Lemma find_two_passes_ok bm inv n hint :
  bitmap_ok bm -> SizeOfBitMap bm <= 2 ^ 31 -> 0 < n < 2 ^ 32 -> 0 <= hint < 2 ^ 32 ->
  exists r, find_two_passes bm n hint inv = Some r /\
    found_from_hint (free (Buffer bm) inv) (SizeOfBitMap bm) n hint r.
Proof.
  intros [Hsz Hb Hwd Hcov] Hmax Hn Hh. unfold find_two_passes, found_from_hint. cbv zeta.
  set (Size := SizeOfBitMap bm) in *. set (f := free (Buffer bm) inv).
  destruct (Z.eqb_spec n 0); [lia|].
  destruct (Z.eq_dec Size 0) as [Hz|Hz].
  { assert (Hge : (hint >=? Size) = true) by lia. rewrite Hge, Hz. cbv iota.
    rewrite (RtlpFindClearBitsRange_too_long _ _ _ _ (u32 (0 - 1))) by (unfold uwrap; zdiv).
    cbn [mbind option_bind]. rewrite Z.eqb_refl, Z.eqb_refl. cbn [orb negb].
    eexists. split; [reflexivity|]. left. split; [done|]. lia. }
  rewrite (u32_small (Size - 1)) by lia.
  set (h := if hint >=? Size then 0 else hint).
  assert (Hh' : 0 <= h < Size) by (subst h; destruct (Z.geb_spec hint Size); lia).
  destruct (RtlpFindClearBitsRange_ok (Buffer bm) inv n h (Size - 1)) as (r & -> & Hr);
    [done|done|lia|lia|lia|lia|]. cbn [mbind option_bind]. fold f in Hr.
  destruct Hr as [(-> & Hno)|(Hr1 & Hr2 & Hrun & Hfirst)].
  2:{ rewrite (invalid_out r h (Size - 1) n) by lia. cbn [orb negb].
      exists r. split; [done|]. right. split; [lia|]. split; [lia|]. split; [done|]. by left. }
  rewrite Z.eqb_refl. cbn [orb negb]. destruct (Z.eqb_spec h 0) as [Eh|Eh].
  { eexists. split; [reflexivity|]. left. split; [done|]. intros s Hs Hle. apply Hno; lia. }
  assert (h = hint) as Ehh by (subst h; destruct (Z.geb_spec hint Size); lia).
  assert (Hsh : forall e, u32 (u32 (e - 0) + 1) = u32 (e + 1)).
  { intros e. rewrite Z.sub_0_r. unfold uwrap. by rewrite Z.add_mod_idemp_l by lia. }
  destruct (Z.le_gt_cases n Size) as [HnS|HnS].
  - rewrite (u32_small (hint + n)) by lia.
    set (re := (if hint + n >? Size then Size else hint + n) - 1).
    assert (Hre : n - 1 <= re < Size /\ hint + n - 1 >= re /\ (re = hint + n - 1 \/ re = Size - 1))
      by (subst re; destruct (Z.gtb_spec (hint + n) Size); lia).
    rewrite (u32_small re) by lia.
    destruct (RtlpFindClearBitsRange_ok (Buffer bm) inv n 0 re) as (r & -> & Hr);
      [done|done|lia|lia|lia|lia|]. fold f in Hr. exists r. split; [done|].
    destruct Hr as [(-> & Hno2)|(Hr1 & Hr2 & Hrun & Hfirst)].
    + left. split; [done|]. intros s Hs Hle. destruct (Z.lt_ge_cases s h); [apply Hno2|apply Hno]; lia.
    + right. split; [lia|]. split; [lia|]. split; [done|]. right.
      assert (r < h) by (destruct (Z.lt_ge_cases r h); [done|]; exfalso; apply (Hno r); lia || done).
      split; [done|]. split; [intros; apply Hno; lia|done].
  - assert (Hlong : forall e, (e = Size \/ (e = u32 (hint + n) /\ e <= Size)) ->
      RtlpFindClearBitsRange (Buffer bm) n 0 (u32 (e - 1)) inv = Some RTL_INVALID_INDEX).
    { intros e He. apply RtlpFindClearBitsRange_too_long. rewrite Hsh.
      unfold uwrap in *. rewrite Z.add_mod_idemp_l by lia. replace (e - 1 + 1) with e by lia. zdiv. }
    rewrite Hlong by (destruct (Z.gtb_spec (u32 (hint + n)) Size); [by left|right; split; [done|lia]]).
    eexists. split; [reflexivity|]. left. split; [done|]. intros s Hs Hle. lia.
Qed.

Lemma found_valid f Size n hint r :
  Size <= 2 ^ 31 -> 0 < n -> found_from_hint f Size n hint r ->
  r <> RTL_INVALID_INDEX -> 0 <= r /\ r + n <= Size /\ run f r n.
Proof. intros HS Hn [(-> & _)|(H0 & H1 & H2 & _)] Hne; [done|]. done. Qed.

Lemma RtlFindClearBitsAndSet_ok bm n hint :
  bitmap_ok bm -> SizeOfBitMap bm <= 2 ^ 31 -> 0 < n < 2 ^ 32 -> 0 <= hint < 2 ^ 32 ->
  exists r buf, RtlFindClearBitsAndSet bm n hint = Some (r, with_Buffer bm buf) /\
    found_from_hint (free (Buffer bm) false) (SizeOfBitMap bm) n hint r /\
    assigns (Buffer bm) buf r (if r =? RTL_INVALID_INDEX then 0 else n) true.
Proof.
  intros Hok HS Hn Hh. unfold RtlFindClearBitsAndSet, RtlFindClearBits.
  destruct (find_two_passes_ok bm false n hint Hok HS Hn Hh) as (r & -> & Hr). cbn [mbind option_bind].
  change 0xffffffff with RTL_INVALID_INDEX.
  destruct (Z.eqb_spec r RTL_INVALID_INDEX) as [E|E]; cbn [negb].
  - exists r, (Buffer bm). split; [by destruct bm|]. split; [done|].
    rewrite E, Z.eqb_refl. apply assigns_refl. apply Hok.
  - destruct (found_valid _ _ _ _ _ HS (proj1 Hn) Hr E) as (H0 & H1 & _).
    destruct (RtlSetBits_ok bm r n Hok H0 ltac:(lia) H1) as (buf & -> & Ha). cbn [mbind option_bind].
    exists r, buf. by rewrite (proj2 (Z.eqb_neq _ _) E).
Qed.

Lemma RtlFindSetBitsAndClear_ok bm n hint :
  bitmap_ok bm -> SizeOfBitMap bm <= 2 ^ 31 -> 0 < n < 2 ^ 32 -> 0 <= hint < 2 ^ 32 ->
  exists r buf, RtlFindSetBitsAndClear bm n hint = Some (r, with_Buffer bm buf) /\
    found_from_hint (free (Buffer bm) true) (SizeOfBitMap bm) n hint r /\
    assigns (Buffer bm) buf r (if r =? RTL_INVALID_INDEX then 0 else n) false.
Proof.
  intros Hok HS Hn Hh. unfold RtlFindSetBitsAndClear, RtlFindSetBits.
  destruct (find_two_passes_ok bm true n hint Hok HS Hn Hh) as (r & -> & Hr). cbn [mbind option_bind].
  change 0xffffffff with RTL_INVALID_INDEX.
  destruct (Z.eqb_spec r RTL_INVALID_INDEX) as [E|E]; cbn [negb].
  - exists r, (Buffer bm). split; [by destruct bm|]. split; [done|].
    rewrite E, Z.eqb_refl. apply assigns_refl. apply Hok.
  - destruct (found_valid _ _ _ _ _ HS (proj1 Hn) Hr E) as (H0 & H1 & _).
    destruct (RtlClearBits_ok bm r n Hok H0 ltac:(lia) H1) as (buf & -> & Ha). cbn [mbind option_bind].
    exists r, buf. by rewrite (proj2 (Z.eqb_neq _ _) E).
Qed.

(** ** Runs next to an index *)

Lemma FillMaskUlong_ones n : 0 <= n <= 32 -> tbl FillMaskUlong n = Z.ones n.
Proof.
  intros Hn. apply Z.eqb_eq.
  apply (zrange_forallb 33 (fun n => tbl FillMaskUlong n =? Z.ones n)); [vm_compute; reflexivity|lia].
Qed.

Lemma hunk_full_iff v x :
  0 <= x < 2 ^ 32 -> (x =? hunk_full v) = true <-> (forall i, 0 <= i < 32 -> Z.testbit x i = v).
Proof.
  intros Hx. rewrite Z.eqb_eq.
  assert (Hf : forall i, 0 <= i < 32 -> Z.testbit (hunk_full v) i = v).
  { intros i Hi. destruct v; cbn [hunk_full]; [|apply Z.bits_0].
    change 0xFFFFFFFF with (Z.ones 32). by rewrite Z.ones_spec_low. }
  split; [intros ->; done|]. intros H. apply Z.bits_inj'. intros i Hi.
  destruct (Z.lt_ge_cases i 32); [rewrite H, Hf by lia; done|].
  rewrite !(Z_bits_above _ 32); (lia || (destruct v; cbn [hunk_full]; lia) || done).
Qed.

Lemma lor_u32 a b : 0 <= a < 2 ^ 32 -> 0 <= b < 2 ^ 32 -> 0 <= Z.lor a b < 2 ^ 32.
Proof.
  intros Ha Hb. apply Z_bits_bound; [lia|]. intros i Hi.
  by rewrite Z.lor_spec, !(Z_bits_above _ 32) by lia.
Qed.

Lemma land_u32 a b : 0 <= a < 2 ^ 32 -> 0 <= Z.land a b < 2 ^ 32.
Proof.
  intros Ha. apply Z_bits_bound; [lia|]. intros i Hi. by rewrite Z.land_spec, (Z_bits_above a 32) by lia.
Qed.

Lemma ones_u32 n : 0 <= n <= 32 -> 0 <= Z.ones n < 2 ^ 32.
Proof.
  intros Hn. apply Z_bits_bound; [lia|]. intros i Hi. rewrite Z.testbit_ones_nonneg by lia. lia.
Qed.

(** The four tests on the first word, as statements on its bits. *)
Lemma test_set_from w off :
  0 <= w < 2 ^ 32 -> 0 <= off < 32 ->
  (Z.lor w (tbl FillMaskUlong off) =? hunk_full true) = true <->
  (forall i, off <= i < 32 -> Z.testbit w i = true).
Proof.
  intros Hw Ho. rewrite FillMaskUlong_ones by lia.
  rewrite hunk_full_iff by (apply lor_u32; [done|apply ones_u32; lia]). split; intros H i Hi.
  - specialize (H i ltac:(lia)). rewrite Z.lor_spec, Z.testbit_ones_nonneg in H by lia.
    destruct (Z.testbit w i); [done|]. cbn in H. lia.
  - rewrite Z.lor_spec, Z.testbit_ones_nonneg by lia.
    destruct (Z.ltb_spec i off); [apply orb_true_r|]. rewrite H by lia. done.
Qed.

Lemma test_clear_from w off :
  0 <= w < 2 ^ 32 -> 0 <= off < 32 ->
  (Z.land w (u32 (Z.lnot (tbl FillMaskUlong off))) =? hunk_full false) = true <->
  (forall i, off <= i < 32 -> Z.testbit w i = false).
Proof.
  intros Hw Ho. rewrite FillMaskUlong_ones by lia.
  rewrite hunk_full_iff by (by apply land_u32). split; intros H i Hi.
  - specialize (H i ltac:(lia)). rewrite Z.land_spec, not_chunk_bit, Z.testbit_ones_nonneg in H by lia.
    destruct (Z.testbit w i); [|done]. cbn in H. lia.
  - rewrite Z.land_spec, not_chunk_bit, Z.testbit_ones_nonneg by lia.
    destruct (Z.ltb_spec i off); [apply andb_false_r|]. rewrite H by lia. done.
Qed.

Lemma test_set_upto w off :
  0 <= w < 2 ^ 32 -> 0 <= off < 32 ->
  (Z.lor w (u32 (Z.lnot (tbl FillMaskUlong (off + 1)))) =? hunk_full true) = true <->
  (forall i, 0 <= i <= off -> Z.testbit w i = true).
Proof.
  intros Hw Ho. rewrite FillMaskUlong_ones by lia.
  rewrite hunk_full_iff by (apply lor_u32; [done|apply (uwrap_range 32); lia]). split; intros H i Hi.
  - specialize (H i ltac:(lia)). rewrite Z.lor_spec, not_chunk_bit, Z.testbit_ones_nonneg in H by lia.
    destruct (Z.testbit w i); [done|]. cbn in H. lia.
  - rewrite Z.lor_spec, not_chunk_bit, Z.testbit_ones_nonneg by lia.
    destruct (Z.ltb_spec i (off + 1)); [|apply orb_true_r]. rewrite H by lia. done.
Qed.

Lemma test_clear_upto w off :
  0 <= w < 2 ^ 32 -> 0 <= off < 32 ->
  (Z.land w (tbl FillMaskUlong off) =? hunk_full false) = true <->
  (forall i, 0 <= i < off -> Z.testbit w i = false).
Proof.
  intros Hw Ho. rewrite FillMaskUlong_ones by lia.
  rewrite hunk_full_iff by (by apply land_u32). split; intros H i Hi.
  - specialize (H i ltac:(lia)). rewrite Z.land_spec, Z.testbit_ones_nonneg in H by lia.
    destruct (Z.testbit w i); [|done]. cbn in H. lia.
  - rewrite Z.land_spec, Z.testbit_ones_nonneg by lia.
    destruct (Z.ltb_spec i off); [|apply andb_false_r]. rewrite H by lia. done.
Qed.

Lemma run_app f s m t : s <= m -> run f s (m - s) -> run f m (t - m) -> run f s (t - s).
Proof.
  intros Hm H1 H2 i Hi. destruct (Z.lt_ge_cases i m); [apply H1|apply H2]; lia.
Qed.

Section RunNextTo.
Variable bm : RTL_BITMAP.
Hypothesis Hok : bitmap_ok bm.
Local Abbreviation Size := (SizeOfBitMap bm).
Local Abbreviation buf := (Buffer bm).
Hypothesis Hpos : 0 < Size.
Local Abbreviation E := ((Size - 1) / 32).

Lemma word_in k :
  0 <= k <= E -> exists w, get_ulong buf k = Some w /\ 0 <= w < 2 ^ 32 /\
    (forall i, 0 <= i < 32 -> Z.testbit w i = bit buf (32 * k + i)).
Proof.
  intros Hk. destruct Hok as [Hsz Hb Hwd Hcov]. apply get_ulong_in; [done|lia|zdiv].
Qed.

Lemma free_bit v i : free buf v i = true <-> bit buf i = v.
Proof. unfold free. apply eqb_true_iff. Qed.

Lemma not_free_bit v i : free buf v i = false <-> bit buf i = negb v.
Proof. unfold free. rewrite eqb_false_iff. by destruct (bit buf i), v. Qed.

+ + +

• [TASK BRIEF]: The answer should hold only the lines from the start of the records above through the line containing "destruct Hr as [(-> & Hno2)|(Hr1", each set down exactly.

• [SOLUTION TO THIS EXERCISE]:
Lemma find_two_passes_ok bm inv n hint :
  bitmap_ok bm -> SizeOfBitMap bm <= 2 ^ 31 -> 0 < n < 2 ^ 32 -> 0 <= hint < 2 ^ 32 ->
  exists r, find_two_passes bm n hint inv = Some r /\
    found_from_hint (free (Buffer bm) inv) (SizeOfBitMap bm) n hint r.
Proof.
  intros [Hsz Hb Hwd Hcov] Hmax Hn Hh. unfold find_two_passes, found_from_hint. cbv zeta.
  set (Size := SizeOfBitMap bm) in *. set (f := free (Buffer bm) inv).
  destruct (Z.eqb_spec n 0); [lia|].
  destruct (Z.eq_dec Size 0) as [Hz|Hz].
  { assert (Hge : (hint >=? Size) = true) by lia. rewrite Hge, Hz. cbv iota.
    rewrite (RtlpFindClearBitsRange_too_long _ _ _ _ (u32 (0 - 1))) by (unfold uwrap; zdiv).
    cbn [mbind option_bind]. rewrite Z.eqb_refl, Z.eqb_refl. cbn [orb negb].
    eexists. split; [reflexivity|]. left. split; [done|]. lia. }
  rewrite (u32_small (Size - 1)) by lia.
  set (h := if hint >=? Size then 0 else hint).
  assert (Hh' : 0 <= h < Size) by (subst h; destruct (Z.geb_spec hint Size); lia).
  destruct (RtlpFindClearBitsRange_ok (Buffer bm) inv n h (Size - 1)) as (r & -> & Hr);
    [done|done|lia|lia|lia|lia|]. cbn [mbind option_bind]. fold f in Hr.
  destruct Hr as [(-> & Hno)|(Hr1 & Hr2 & Hrun & Hfirst)].
  2:{ rewrite (invalid_out r h (Size - 1) n) by lia. cbn [orb negb].
      exists r. split; [done|]. right. split; [lia|]. split; [lia|]. split; [done|]. by left. }
  rewrite Z.eqb_refl. cbn [orb negb]. destruct (Z.eqb_spec h 0) as [Eh|Eh].
  { eexists. split; [reflexivity|]. left. split; [done|]. intros s Hs Hle. apply Hno; lia. }
  assert (h = hint) as Ehh by (subst h; destruct (Z.geb_spec hint Size); lia).
  assert (Hsh : forall e, u32 (u32 (e - 0) + 1) = u32 (e + 1)).
  { intros e. rewrite Z.sub_0_r. unfold uwrap. by rewrite Z.add_mod_idemp_l by lia. }
  destruct (Z.le_gt_cases n Size) as [HnS|HnS].
  - rewrite (u32_small (hint + n)) by lia.
    set (re := (if hint + n >? Size then Size else hint + n) - 1).
    assert (Hre : n - 1 <= re < Size /\ hint + n - 1 >= re /\ (re = hint + n - 1 \/ re = Size - 1))
      by (subst re; destruct (Z.gtb_spec (hint + n) Size); lia).
    rewrite (u32_small re) by lia.
    destruct (RtlpFindClearBitsRange_ok (Buffer bm) inv n 0 re) as (r & -> & Hr);
      [done|done|lia|lia|lia|lia|]. fold f in Hr. exists r. split; [done|].
    destruct Hr as [(-> & Hno2)|(Hr1 & Hr2 & Hrun & Hfirst)].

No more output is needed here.